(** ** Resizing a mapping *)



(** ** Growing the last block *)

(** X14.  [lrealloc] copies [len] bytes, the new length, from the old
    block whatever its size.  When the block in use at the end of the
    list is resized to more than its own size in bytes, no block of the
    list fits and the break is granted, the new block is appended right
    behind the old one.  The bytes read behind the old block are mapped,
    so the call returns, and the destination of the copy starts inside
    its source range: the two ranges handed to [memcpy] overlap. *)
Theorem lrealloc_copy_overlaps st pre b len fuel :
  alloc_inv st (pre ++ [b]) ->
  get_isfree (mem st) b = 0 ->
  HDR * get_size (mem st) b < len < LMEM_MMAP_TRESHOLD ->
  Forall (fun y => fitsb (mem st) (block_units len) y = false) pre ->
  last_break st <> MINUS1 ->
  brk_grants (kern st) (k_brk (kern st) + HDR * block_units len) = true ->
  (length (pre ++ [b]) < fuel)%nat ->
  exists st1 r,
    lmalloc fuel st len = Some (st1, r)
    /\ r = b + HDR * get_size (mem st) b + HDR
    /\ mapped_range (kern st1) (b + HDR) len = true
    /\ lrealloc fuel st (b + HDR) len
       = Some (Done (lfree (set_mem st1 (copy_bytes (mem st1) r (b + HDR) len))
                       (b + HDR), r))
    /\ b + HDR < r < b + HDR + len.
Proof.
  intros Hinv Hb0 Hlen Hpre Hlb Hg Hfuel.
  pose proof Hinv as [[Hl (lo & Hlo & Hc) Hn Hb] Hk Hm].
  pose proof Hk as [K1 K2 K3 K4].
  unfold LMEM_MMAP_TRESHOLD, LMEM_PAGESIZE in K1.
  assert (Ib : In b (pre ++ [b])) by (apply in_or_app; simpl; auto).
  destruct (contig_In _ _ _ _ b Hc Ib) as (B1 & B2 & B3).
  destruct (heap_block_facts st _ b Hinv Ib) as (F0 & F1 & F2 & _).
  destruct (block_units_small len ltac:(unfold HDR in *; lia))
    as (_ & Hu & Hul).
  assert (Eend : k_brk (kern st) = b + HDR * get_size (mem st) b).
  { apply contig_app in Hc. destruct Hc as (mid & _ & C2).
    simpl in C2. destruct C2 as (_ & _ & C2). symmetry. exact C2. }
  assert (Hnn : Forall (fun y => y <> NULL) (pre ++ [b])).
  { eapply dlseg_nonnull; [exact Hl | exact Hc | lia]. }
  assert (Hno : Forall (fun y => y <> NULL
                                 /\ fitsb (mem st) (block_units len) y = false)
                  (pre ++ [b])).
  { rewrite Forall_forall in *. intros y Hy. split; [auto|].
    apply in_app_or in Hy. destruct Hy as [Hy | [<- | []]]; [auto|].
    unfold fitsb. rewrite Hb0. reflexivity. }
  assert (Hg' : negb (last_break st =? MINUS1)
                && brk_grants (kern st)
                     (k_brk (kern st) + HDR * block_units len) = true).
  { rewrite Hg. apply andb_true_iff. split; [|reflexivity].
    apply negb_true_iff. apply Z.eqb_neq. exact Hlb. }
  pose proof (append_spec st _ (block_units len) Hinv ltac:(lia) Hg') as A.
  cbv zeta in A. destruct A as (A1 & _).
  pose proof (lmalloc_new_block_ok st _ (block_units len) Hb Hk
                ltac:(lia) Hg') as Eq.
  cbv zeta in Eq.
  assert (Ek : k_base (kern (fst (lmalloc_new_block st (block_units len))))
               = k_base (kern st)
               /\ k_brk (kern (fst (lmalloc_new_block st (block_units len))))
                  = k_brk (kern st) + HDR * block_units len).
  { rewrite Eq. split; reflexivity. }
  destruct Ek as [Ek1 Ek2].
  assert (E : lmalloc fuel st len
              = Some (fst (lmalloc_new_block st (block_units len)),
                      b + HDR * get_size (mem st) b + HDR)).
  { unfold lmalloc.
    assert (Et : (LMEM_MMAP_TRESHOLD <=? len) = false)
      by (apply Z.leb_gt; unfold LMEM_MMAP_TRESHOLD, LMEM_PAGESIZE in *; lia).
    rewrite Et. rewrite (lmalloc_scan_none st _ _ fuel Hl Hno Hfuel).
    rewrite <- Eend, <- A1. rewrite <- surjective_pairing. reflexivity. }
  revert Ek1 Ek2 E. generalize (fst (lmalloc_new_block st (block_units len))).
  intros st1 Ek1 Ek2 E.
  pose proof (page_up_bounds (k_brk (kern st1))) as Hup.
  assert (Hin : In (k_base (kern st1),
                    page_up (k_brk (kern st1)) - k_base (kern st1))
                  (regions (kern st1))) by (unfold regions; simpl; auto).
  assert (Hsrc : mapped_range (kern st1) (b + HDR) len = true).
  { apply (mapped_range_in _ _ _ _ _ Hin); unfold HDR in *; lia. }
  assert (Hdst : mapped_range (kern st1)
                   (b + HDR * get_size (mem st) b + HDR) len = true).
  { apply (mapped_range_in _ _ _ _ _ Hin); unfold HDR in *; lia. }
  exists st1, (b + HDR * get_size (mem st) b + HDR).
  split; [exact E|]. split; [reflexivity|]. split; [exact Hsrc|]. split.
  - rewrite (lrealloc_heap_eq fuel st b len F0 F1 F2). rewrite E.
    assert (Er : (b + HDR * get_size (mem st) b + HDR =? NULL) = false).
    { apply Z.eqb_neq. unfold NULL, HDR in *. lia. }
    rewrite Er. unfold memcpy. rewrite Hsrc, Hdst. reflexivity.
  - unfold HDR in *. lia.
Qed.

==

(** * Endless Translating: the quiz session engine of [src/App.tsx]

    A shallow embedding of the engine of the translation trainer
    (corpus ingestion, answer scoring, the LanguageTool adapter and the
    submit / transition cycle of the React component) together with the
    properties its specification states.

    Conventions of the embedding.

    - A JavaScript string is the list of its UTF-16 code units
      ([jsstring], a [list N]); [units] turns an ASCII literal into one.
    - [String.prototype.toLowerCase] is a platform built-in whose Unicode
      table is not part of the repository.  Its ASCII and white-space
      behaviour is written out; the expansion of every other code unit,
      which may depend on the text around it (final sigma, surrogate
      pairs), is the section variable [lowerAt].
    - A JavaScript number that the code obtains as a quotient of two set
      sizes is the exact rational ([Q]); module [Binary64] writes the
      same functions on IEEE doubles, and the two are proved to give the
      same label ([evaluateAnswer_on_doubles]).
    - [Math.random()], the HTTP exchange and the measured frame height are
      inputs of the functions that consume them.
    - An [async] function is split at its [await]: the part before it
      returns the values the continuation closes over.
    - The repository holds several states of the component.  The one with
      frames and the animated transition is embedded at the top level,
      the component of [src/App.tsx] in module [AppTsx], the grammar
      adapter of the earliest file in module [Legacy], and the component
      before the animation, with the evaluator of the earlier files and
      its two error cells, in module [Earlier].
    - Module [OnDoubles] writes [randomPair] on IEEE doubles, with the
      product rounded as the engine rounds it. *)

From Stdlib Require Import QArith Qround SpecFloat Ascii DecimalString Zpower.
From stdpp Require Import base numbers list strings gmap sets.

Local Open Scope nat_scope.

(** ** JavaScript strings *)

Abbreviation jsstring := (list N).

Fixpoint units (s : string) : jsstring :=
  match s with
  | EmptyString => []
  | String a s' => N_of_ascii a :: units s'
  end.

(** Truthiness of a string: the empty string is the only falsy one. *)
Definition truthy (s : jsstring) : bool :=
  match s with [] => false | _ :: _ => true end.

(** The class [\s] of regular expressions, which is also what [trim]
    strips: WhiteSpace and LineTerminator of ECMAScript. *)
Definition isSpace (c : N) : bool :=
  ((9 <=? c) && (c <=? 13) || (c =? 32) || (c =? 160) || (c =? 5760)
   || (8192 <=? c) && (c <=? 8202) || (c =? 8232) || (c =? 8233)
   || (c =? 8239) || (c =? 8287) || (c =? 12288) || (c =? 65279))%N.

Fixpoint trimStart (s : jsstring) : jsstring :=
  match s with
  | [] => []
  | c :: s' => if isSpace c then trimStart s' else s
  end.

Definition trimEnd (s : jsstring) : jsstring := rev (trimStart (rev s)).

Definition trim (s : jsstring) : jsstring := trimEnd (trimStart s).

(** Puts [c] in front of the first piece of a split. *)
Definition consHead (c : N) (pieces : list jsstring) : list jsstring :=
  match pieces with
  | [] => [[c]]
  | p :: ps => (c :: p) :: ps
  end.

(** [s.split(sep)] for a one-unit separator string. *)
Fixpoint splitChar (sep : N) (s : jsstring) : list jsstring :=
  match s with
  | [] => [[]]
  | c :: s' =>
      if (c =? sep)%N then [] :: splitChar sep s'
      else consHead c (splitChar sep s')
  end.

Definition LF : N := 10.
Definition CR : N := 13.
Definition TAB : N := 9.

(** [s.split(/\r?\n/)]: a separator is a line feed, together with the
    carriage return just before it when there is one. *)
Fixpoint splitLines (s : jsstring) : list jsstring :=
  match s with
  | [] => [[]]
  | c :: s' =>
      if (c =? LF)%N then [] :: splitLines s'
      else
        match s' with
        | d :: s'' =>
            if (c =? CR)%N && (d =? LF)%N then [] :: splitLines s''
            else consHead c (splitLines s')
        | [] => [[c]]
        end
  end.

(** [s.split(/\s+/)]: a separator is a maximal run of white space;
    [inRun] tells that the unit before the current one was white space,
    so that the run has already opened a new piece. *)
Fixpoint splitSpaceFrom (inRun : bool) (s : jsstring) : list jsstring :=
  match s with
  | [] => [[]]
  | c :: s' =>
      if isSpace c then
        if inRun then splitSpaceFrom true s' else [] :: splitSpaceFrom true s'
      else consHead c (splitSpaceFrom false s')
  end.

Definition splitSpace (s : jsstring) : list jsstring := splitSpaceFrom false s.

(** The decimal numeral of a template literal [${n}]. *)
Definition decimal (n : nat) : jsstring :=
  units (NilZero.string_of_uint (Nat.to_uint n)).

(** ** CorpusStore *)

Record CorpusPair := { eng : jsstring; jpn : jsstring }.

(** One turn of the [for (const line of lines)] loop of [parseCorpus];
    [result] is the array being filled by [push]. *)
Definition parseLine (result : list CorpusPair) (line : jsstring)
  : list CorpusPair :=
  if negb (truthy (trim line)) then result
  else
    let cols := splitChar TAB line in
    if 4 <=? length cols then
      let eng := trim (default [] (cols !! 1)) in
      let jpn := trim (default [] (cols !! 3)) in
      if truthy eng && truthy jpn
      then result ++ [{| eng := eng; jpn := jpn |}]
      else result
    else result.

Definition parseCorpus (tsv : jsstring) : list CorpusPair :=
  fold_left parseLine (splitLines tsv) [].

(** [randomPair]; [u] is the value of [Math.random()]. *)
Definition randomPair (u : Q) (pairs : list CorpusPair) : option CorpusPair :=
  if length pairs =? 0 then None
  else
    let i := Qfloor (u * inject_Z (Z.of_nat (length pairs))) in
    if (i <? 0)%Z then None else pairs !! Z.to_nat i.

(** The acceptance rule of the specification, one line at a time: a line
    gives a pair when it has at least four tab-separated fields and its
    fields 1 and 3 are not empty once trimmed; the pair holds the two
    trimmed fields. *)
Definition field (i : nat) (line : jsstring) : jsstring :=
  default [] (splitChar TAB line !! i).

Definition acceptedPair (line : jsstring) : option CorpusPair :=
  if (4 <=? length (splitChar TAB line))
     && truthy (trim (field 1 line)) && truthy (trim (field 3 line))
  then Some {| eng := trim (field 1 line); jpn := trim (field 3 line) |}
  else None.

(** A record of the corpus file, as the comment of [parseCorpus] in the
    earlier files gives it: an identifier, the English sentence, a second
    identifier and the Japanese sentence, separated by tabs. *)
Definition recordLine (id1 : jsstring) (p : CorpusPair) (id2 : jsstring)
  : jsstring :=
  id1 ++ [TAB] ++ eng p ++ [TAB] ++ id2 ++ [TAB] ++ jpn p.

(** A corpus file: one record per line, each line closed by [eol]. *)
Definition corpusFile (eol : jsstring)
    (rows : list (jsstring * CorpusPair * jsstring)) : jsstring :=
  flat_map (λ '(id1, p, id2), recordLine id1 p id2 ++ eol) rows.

---

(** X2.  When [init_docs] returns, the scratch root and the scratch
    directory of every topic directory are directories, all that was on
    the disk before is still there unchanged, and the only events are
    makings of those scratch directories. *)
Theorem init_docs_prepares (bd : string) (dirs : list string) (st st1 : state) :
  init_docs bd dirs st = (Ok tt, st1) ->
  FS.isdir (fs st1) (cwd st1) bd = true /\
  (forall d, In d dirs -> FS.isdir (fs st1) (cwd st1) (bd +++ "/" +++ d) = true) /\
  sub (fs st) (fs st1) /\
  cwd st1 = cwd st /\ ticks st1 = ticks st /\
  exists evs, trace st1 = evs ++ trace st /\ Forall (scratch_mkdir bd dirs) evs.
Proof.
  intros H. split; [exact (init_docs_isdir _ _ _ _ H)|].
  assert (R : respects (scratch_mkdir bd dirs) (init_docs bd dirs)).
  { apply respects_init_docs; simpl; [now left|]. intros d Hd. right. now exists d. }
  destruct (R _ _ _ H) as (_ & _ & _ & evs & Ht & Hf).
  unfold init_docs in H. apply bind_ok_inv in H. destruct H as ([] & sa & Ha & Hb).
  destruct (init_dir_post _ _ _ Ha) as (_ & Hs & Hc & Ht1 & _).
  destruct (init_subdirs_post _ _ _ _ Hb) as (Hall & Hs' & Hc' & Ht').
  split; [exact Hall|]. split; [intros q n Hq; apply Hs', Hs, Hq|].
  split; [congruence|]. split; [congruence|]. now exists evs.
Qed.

What you should do -
Above is a listing; print exactly its lines from the one with "(** ** Resizing a mapping *)" through the one with "assert (Ib : In", and no other lines.

Answer space -
(** ** Resizing a mapping *)



(** ** Growing the last block *)

(** X14.  [lrealloc] copies [len] bytes, the new length, from the old
    block whatever its size.  When the block in use at the end of the
    list is resized to more than its own size in bytes, no block of the
    list fits and the break is granted, the new block is appended right
    behind the old one.  The bytes read behind the old block are mapped,
    so the call returns, and the destination of the copy starts inside
    its source range: the two ranges handed to [memcpy] overlap. *)
Theorem lrealloc_copy_overlaps st pre b len fuel :
  alloc_inv st (pre ++ [b]) ->
  get_isfree (mem st) b = 0 ->
  HDR * get_size (mem st) b < len < LMEM_MMAP_TRESHOLD ->
  Forall (fun y => fitsb (mem st) (block_units len) y = false) pre ->
  last_break st <> MINUS1 ->
  brk_grants (kern st) (k_brk (kern st) + HDR * block_units len) = true ->
  (length (pre ++ [b]) < fuel)%nat ->
  exists st1 r,
    lmalloc fuel st len = Some (st1, r)
    /\ r = b + HDR * get_size (mem st) b + HDR
    /\ mapped_range (kern st1) (b + HDR) len = true
    /\ lrealloc fuel st (b + HDR) len
       = Some (Done (lfree (set_mem st1 (copy_bytes (mem st1) r (b + HDR) len))
                       (b + HDR), r))
    /\ b + HDR < r < b + HDR + len.
Proof.
  intros Hinv Hb0 Hlen Hpre Hlb Hg Hfuel.
  pose proof Hinv as [[Hl (lo & Hlo & Hc) Hn Hb] Hk Hm].
  pose proof Hk as [K1 K2 K3 K4].
  unfold LMEM_MMAP_TRESHOLD, LMEM_PAGESIZE in K1.
  assert (Ib : In b (pre ++ [b])) by (apply in_or_app; simpl; auto).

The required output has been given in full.